While the financial benefits from these partnerships could assist the institution in other avenues, “the problem with them is that they create an incentive for the school to load up its students with debt,” says Michael Dannenberg, an education program policy director for the New America foundation. “The school is funneling its students to the lenders.”

Alumni and board of trustee members must hold institutions accountable for the money it spends and the way the institutions choose to allocate it. “Every trustee member must be an auditor,” says Stephen Smith, a Dartmouth College trustee and alumnus. “You need to monitor what’s going on.”

Oftentimes the role of the trustee is limited to hiring and firing the university’s president and passing the budget. “I reject that minimalist definition. We are the institution,” says Smith, noting that trustees play a very important role in setting the university agenda for the future, helping administrators and faculty carryout the mission and the vision of the institution and maintaining the institution’s high educational quality.

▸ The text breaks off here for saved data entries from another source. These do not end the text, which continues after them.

(** The database.  [log_events] is kept in insertion order. *)
Record DB := mkDB {
  db_jobs : gmap string JobRow;
  db_attempts : gmap string AttemptRow;
  db_nodes : gmap string NodeRow;
  db_service_jobs : gmap string ServiceRow;
  db_job_tags : gmap string (gset string);
  db_job_required_capabilities : gmap string (gset string);
  db_node_tags : gmap string (gset string);
  db_computers : gmap string ComputerRow;
  db_projections : gmap string ProjectionRow;
  db_storage_generations : list StorageGenerationRow;
  db_restart_requests : list RestartRequestRow;
  db_credentials : gmap string CredentialRow;
  db_generation_catalog : gmap string Z;
  db_generations : list GenerationRow;
  db_residents : list ResidentRow;
  db_generation_operations : gmap (string * string) (generation_operation * operation_outcome);
  db_service_removals : gset string;
  db_service_tombstones : gmap string TombstoneRow;
  db_owed_revocations : list OwedRevocationRow;
  db_seat_calls : list seat_call;
  db_log_events : list LogRow;
  db_next_ordinal : Z;
  db_log_continuity : gmap (string * string) Z;
  db_log_usage : gmap string Z;
  db_log_usage_total : Z;
  db_log_truncations : gmap string TruncationRow;
  db_lease_sleep_clock : option SleepClockRow;
  db_scrub_generation : Z
}.
#[export] Instance DB_eta : Eta DB := fun r =>
  mkDB (db_jobs r) (db_attempts r) (db_nodes r) (db_service_jobs r) (db_job_tags r)
    (db_job_required_capabilities r) (db_node_tags r) (db_computers r) (db_projections r)
    (db_storage_generations r) (db_restart_requests r) (db_credentials r)
    (db_generation_catalog r) (db_generations r) (db_residents r) (db_generation_operations r)
    (db_service_removals r)
    (db_service_tombstones r) (db_owed_revocations r) (db_seat_calls r) (db_log_events r)
    (db_next_ordinal r) (db_log_continuity r) (db_log_usage r) (db_log_usage_total r)
    (db_log_truncations r) (db_lease_sleep_clock r) (db_scrub_generation r).

(** ** Statements *)
Definition active_attempt (s : AttemptState) : bool :=
  bool_decide (s = AttemptClaimed) || bool_decide (s = AttemptRunning) || bool_decide (s = AttemptAwaitingInput).

(** [UPDATE t SET ... WHERE key=?], a no-op when the row is absent. *)
Definition exec_job (id : string) (f : JobRow -> JobRow) (db : DB) : DB :=
  db <| db_jobs := alter f id (db_jobs db) |>.
Definition exec_attempt (id : string) (f : AttemptRow -> AttemptRow) (db : DB) : DB :=
  db <| db_attempts := alter f id (db_attempts db) |>.
Definition exec_node (id : string) (f : NodeRow -> NodeRow) (db : DB) : DB :=
  db <| db_nodes := alter f id (db_nodes db) |>.
Definition exec_service (id : string) (f : ServiceRow -> ServiceRow) (db : DB) : DB :=
  db <| db_service_jobs := alter f id (db_service_jobs db) |>.

(** [scrubbedOneShotSpecSQL] on the decoded specification. *)
Definition scrub_spec (spec : JobSpec) : JobSpec :=
  let e := js_Execution spec in
  spec <| js_Execution := e <| exec_SensitiveEnv := ∅ |>
                            <| exec_Executable := (exec_Executable e) <| ex_InlineBase64 := "" |> |> |>
       <| js_Labels := delete LabelRunParams (js_Labels spec) |>.

(** The guard of [jobs_scrub_terminal_one_shot_secrets]. *)
Definition scrub_due (j : JobRow) : bool :=
  (bool_decide (j_state j = JobSucceeded) || bool_decide (j_state j = JobFailed))
  && bool_decide (j_secrets_scrubbed_ns j = None)
  && bool_decide (js_Class (j_spec j) = JobClassOneShot).

Definition scrub_row (j : JobRow) : JobRow :=
  if scrub_due j
  then j <| j_spec := scrub_spec (j_spec j) |> <| j_secrets_scrubbed_ns := Some (j_updated_ns j) |>
  else j.

(** An update of one job that sets its state, with the trigger. *)
Definition exec_job_state (id : string) (f : JobRow -> JobRow) (db : DB) : DB :=
  match db_jobs db !! id with
  | None => db
  | Some j =>
      let db := db <| db_jobs := <[id := scrub_row (f j)]> (db_jobs db) |> in
      if scrub_due (f j) then db <| db_scrub_generation := db_scrub_generation db + 1 |> else db
  end.

(** ** Sample rows for the witnesses *)
Definition empty_db : DB :=
  mkDB ∅ ∅ ∅ ∅ ∅ ∅ ∅ ∅ ∅ [] [] ∅ ∅ [] [] ∅ ∅ ∅ [] [] [] 1 ∅ ∅ 0 ∅ None 0.

Definition sample_job (spec : JobSpec) (state : JobState) (current : option string) (fence : Z) : JobRow :=
  mkJobRow (js_DispatchKey spec) "hash" spec state "" None current None fence 0 None None None None None
    None None "client" false 0 "" None "" 0 None None None None None 100 100.

Definition sample_attempt (job node boot : string) (state : AttemptState) (token : string) (expires : Z) : AttemptRow :=
  mkAttemptRow job node boot state token expires "host-boot" expires 1 None None None None None None None None None
    None None None None None None false None 100 100.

Since 2005, American University has restructured its system of governance in a format that includes all the stakeholders: students, faculty, alumni and administrators. The board has been reorganized to include two non-voting faculty members and one non-voting student.

To promote transparency, the board developed a Web site to keep students and faculty members engaged in the decision making of board members.

“I believe that the governance changes at American University have been great successes and can be used as models for a modern, transparent governance structure. Every constituency has an opportunity to speak,” says Arthur Rothkopf, a board of trustee member at American University and senior vice president and counselor to the president at the U.S. Chamber of Commerce.